BEGIN

(** One itinerary, and no lookup table at all. *)
Definition fares_without_tables : Prices.FlightApiResponse :=
  {| Prices.itineraries := Some [itinerary "only" 300%Q];
     Prices.places := None;
     Prices.carriers := None;
     Prices.data_currency := None;
     Prices.data_error := None;
     Prices.data_message := None |}.

Definition ba117 : Routes.AviationStackRoute :=
  {| Routes.api_departure :=
       {| Routes.ep_airport := "Heathrow"; Routes.ep_timezone := "Europe/London";
          Routes.ep_iata := "LHR"; Routes.ep_terminal := Some "5";
          Routes.ep_time := "08:25:00" |};
     Routes.api_arrival :=
       {| Routes.ep_airport := "John F Kennedy"; Routes.ep_timezone := "America/New_York";
          Routes.ep_iata := "JFK"; Routes.ep_terminal := Some "7";
          Routes.ep_time := "11:20:00" |};
     Routes.api_airline :=
       {| Routes.airline_name := "British Airways"; Routes.airline_iata := "BA" |};
     Routes.flight_number := "117" |}.

Definition answer (d : Routes.RoutesPayload) : HttpResponse Routes.RoutesPayload :=
  {| resp_status := 200; resp_text := None; resp_json := Some d |}.

Definition routes_found : Routes.RoutesPayload :=
  {| Routes.payload_error := None; Routes.payload_data := Some [ba117] |}.

Definition routes_refused : Routes.RoutesPayload :=
  {| Routes.payload_error := Some {| error_message := Some "usage limit reached" |};
     Routes.payload_data := None |}.

(** A provider that answers the first request with one route and the
    second with an error payload. *)
Definition outbound_then_error : upstream URL Routes.RoutesPayload :=
  fun n _ =>
    match n with
    | O => Some (answer routes_found)
    | _ => Some (answer routes_refused)
    end.

(** A provider that answers the first request and cannot be reached for
    the second. *)
Definition outbound_then_down : upstream URL Routes.RoutesPayload :=
  fun n _ =>
    match n with
    | O => Some (answer routes_found)
    | _ => None
    end.

Definition round_trip : SearchParams :=
  [("origin", "lhr"); ("destination", "jfk");
   ("departureDate", "2024-01-01"); ("returnDate", "2024-01-08")].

END

*Task goal*
If a line of the material contains the word "RoutesPayload", pick it out and copy it.

*Problem solution*
Definition answer (d : Routes.RoutesPayload) : HttpResponse Routes.RoutesPayload :=
Definition routes_found : Routes.RoutesPayload :=
Definition routes_refused : Routes.RoutesPayload :=
Definition outbound_then_error : upstream URL Routes.RoutesPayload :=
Definition outbound_then_down : upstream URL Routes.RoutesPayload :=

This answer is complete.